- Opening Delimiter -

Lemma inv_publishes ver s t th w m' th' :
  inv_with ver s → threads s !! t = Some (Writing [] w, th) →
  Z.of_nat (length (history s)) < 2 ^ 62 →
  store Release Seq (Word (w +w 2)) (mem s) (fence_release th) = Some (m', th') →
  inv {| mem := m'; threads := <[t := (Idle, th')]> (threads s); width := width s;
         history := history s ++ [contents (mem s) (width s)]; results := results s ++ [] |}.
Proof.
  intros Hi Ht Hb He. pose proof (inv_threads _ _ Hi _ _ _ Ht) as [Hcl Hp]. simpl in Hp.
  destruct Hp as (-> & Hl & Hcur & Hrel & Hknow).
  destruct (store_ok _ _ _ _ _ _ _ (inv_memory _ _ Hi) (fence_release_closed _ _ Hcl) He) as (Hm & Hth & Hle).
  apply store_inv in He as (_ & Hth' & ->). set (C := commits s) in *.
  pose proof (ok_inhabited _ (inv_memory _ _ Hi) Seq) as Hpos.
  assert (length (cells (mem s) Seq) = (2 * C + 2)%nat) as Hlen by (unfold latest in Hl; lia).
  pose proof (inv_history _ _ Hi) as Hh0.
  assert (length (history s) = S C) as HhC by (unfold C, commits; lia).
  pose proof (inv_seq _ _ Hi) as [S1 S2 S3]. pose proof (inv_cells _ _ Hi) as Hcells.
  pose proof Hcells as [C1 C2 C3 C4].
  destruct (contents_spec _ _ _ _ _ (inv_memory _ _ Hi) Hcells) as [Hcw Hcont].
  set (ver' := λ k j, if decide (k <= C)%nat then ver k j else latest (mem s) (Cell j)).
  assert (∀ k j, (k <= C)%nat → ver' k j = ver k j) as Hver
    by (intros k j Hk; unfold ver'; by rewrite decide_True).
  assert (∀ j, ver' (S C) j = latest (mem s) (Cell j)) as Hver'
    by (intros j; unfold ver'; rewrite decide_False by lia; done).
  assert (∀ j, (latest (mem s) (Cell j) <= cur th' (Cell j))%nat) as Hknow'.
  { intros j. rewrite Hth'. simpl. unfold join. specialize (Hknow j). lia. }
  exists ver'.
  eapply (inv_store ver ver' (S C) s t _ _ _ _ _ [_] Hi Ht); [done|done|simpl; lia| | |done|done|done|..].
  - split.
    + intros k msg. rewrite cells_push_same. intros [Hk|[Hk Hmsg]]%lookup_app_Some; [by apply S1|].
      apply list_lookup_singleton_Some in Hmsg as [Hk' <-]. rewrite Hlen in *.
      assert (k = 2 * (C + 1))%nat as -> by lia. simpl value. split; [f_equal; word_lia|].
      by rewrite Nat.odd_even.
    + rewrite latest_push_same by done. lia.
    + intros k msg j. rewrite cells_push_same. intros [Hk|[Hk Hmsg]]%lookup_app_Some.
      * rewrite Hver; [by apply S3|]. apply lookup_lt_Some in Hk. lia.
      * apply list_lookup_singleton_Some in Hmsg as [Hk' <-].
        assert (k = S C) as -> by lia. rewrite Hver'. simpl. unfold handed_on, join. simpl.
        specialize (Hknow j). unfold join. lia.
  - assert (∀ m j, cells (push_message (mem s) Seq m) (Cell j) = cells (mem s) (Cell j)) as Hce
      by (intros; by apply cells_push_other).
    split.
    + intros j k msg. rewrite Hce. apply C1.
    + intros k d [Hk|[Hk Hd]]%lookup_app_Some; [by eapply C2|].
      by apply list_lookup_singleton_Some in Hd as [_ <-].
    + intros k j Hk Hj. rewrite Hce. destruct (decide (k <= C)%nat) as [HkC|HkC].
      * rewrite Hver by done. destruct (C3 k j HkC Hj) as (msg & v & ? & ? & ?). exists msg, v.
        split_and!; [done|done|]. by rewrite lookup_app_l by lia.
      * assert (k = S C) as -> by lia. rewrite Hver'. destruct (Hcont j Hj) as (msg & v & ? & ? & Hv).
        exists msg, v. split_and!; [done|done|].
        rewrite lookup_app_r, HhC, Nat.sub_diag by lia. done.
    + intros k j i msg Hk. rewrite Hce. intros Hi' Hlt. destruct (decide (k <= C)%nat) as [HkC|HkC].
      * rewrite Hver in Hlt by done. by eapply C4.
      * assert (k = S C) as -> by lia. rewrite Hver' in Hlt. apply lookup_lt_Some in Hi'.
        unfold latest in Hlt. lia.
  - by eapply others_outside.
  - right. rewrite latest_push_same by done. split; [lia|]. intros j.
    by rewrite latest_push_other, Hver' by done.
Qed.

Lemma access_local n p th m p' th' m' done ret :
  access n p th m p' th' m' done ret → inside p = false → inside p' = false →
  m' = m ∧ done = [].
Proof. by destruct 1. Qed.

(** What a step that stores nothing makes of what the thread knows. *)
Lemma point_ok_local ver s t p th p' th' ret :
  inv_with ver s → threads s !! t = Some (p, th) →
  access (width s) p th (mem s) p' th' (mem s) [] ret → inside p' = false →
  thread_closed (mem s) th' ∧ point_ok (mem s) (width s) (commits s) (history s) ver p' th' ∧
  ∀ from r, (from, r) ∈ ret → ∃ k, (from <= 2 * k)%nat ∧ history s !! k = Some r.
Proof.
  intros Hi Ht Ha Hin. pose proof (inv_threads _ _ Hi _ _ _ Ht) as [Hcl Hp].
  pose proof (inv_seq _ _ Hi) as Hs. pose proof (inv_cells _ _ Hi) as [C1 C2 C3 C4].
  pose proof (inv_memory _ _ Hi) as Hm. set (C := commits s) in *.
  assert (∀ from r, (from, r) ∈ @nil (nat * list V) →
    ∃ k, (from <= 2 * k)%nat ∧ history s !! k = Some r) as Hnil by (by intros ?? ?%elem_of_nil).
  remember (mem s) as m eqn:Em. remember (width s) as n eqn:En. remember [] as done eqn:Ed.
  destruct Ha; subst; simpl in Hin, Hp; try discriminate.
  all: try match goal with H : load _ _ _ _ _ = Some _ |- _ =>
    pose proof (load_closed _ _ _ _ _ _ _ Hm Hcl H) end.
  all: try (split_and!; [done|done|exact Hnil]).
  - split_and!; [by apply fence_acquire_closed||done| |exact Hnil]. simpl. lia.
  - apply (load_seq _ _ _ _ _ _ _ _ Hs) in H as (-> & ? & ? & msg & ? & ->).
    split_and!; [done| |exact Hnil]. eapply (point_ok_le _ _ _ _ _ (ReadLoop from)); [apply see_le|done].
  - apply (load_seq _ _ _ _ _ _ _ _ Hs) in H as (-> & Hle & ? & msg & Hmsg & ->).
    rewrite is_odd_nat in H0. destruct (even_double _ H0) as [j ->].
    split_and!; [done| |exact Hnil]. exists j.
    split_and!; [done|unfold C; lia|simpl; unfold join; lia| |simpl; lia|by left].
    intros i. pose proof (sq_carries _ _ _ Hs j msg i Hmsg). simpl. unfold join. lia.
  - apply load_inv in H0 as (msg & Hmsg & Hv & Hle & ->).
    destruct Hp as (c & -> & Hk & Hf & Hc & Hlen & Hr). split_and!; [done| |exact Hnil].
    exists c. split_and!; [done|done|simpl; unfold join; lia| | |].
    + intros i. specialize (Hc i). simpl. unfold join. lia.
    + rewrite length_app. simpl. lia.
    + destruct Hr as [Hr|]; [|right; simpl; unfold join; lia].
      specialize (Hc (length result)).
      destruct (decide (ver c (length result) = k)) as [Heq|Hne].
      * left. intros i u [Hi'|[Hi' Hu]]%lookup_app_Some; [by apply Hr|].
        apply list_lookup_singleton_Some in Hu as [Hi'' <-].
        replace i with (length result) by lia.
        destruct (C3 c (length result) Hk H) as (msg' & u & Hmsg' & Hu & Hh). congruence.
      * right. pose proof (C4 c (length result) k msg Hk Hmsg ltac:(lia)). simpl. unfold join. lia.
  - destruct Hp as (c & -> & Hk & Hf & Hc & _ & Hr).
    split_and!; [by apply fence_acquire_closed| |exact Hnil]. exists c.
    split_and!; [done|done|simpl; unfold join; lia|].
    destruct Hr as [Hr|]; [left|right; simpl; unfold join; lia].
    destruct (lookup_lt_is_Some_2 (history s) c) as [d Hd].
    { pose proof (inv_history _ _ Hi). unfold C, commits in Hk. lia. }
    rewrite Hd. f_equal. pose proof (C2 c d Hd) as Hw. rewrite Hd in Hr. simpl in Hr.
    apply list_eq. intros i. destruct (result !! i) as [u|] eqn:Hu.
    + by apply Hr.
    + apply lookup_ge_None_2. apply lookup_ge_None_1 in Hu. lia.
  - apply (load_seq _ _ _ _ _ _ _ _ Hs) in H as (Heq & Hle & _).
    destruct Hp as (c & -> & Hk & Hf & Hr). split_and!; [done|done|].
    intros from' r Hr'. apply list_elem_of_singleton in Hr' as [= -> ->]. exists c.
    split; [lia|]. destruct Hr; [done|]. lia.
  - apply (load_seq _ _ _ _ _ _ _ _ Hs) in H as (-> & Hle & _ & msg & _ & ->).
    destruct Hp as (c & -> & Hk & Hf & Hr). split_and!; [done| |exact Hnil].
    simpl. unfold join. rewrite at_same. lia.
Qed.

- Closing Delimiter -

**Required work**
Every line from the top of the material above through the line holding "destruct (contents_spec _" should be reproduced word for word, and nothing beyond it.

**Response box**
Lemma inv_publishes ver s t th w m' th' :
  inv_with ver s → threads s !! t = Some (Writing [] w, th) →
  Z.of_nat (length (history s)) < 2 ^ 62 →
  store Release Seq (Word (w +w 2)) (mem s) (fence_release th) = Some (m', th') →
  inv {| mem := m'; threads := <[t := (Idle, th')]> (threads s); width := width s;
         history := history s ++ [contents (mem s) (width s)]; results := results s ++ [] |}.
Proof.
  intros Hi Ht Hb He. pose proof (inv_threads _ _ Hi _ _ _ Ht) as [Hcl Hp]. simpl in Hp.
  destruct Hp as (-> & Hl & Hcur & Hrel & Hknow).
  destruct (store_ok _ _ _ _ _ _ _ (inv_memory _ _ Hi) (fence_release_closed _ _ Hcl) He) as (Hm & Hth & Hle).
  apply store_inv in He as (_ & Hth' & ->). set (C := commits s) in *.
  pose proof (ok_inhabited _ (inv_memory _ _ Hi) Seq) as Hpos.
  assert (length (cells (mem s) Seq) = (2 * C + 2)%nat) as Hlen by (unfold latest in Hl; lia).
  pose proof (inv_history _ _ Hi) as Hh0.
  assert (length (history s) = S C) as HhC by (unfold C, commits; lia).
  pose proof (inv_seq _ _ Hi) as [S1 S2 S3]. pose proof (inv_cells _ _ Hi) as Hcells.
  pose proof Hcells as [C1 C2 C3 C4].
  destruct (contents_spec _ _ _ _ _ (inv_memory _ _ Hi) Hcells) as [Hcw Hcont].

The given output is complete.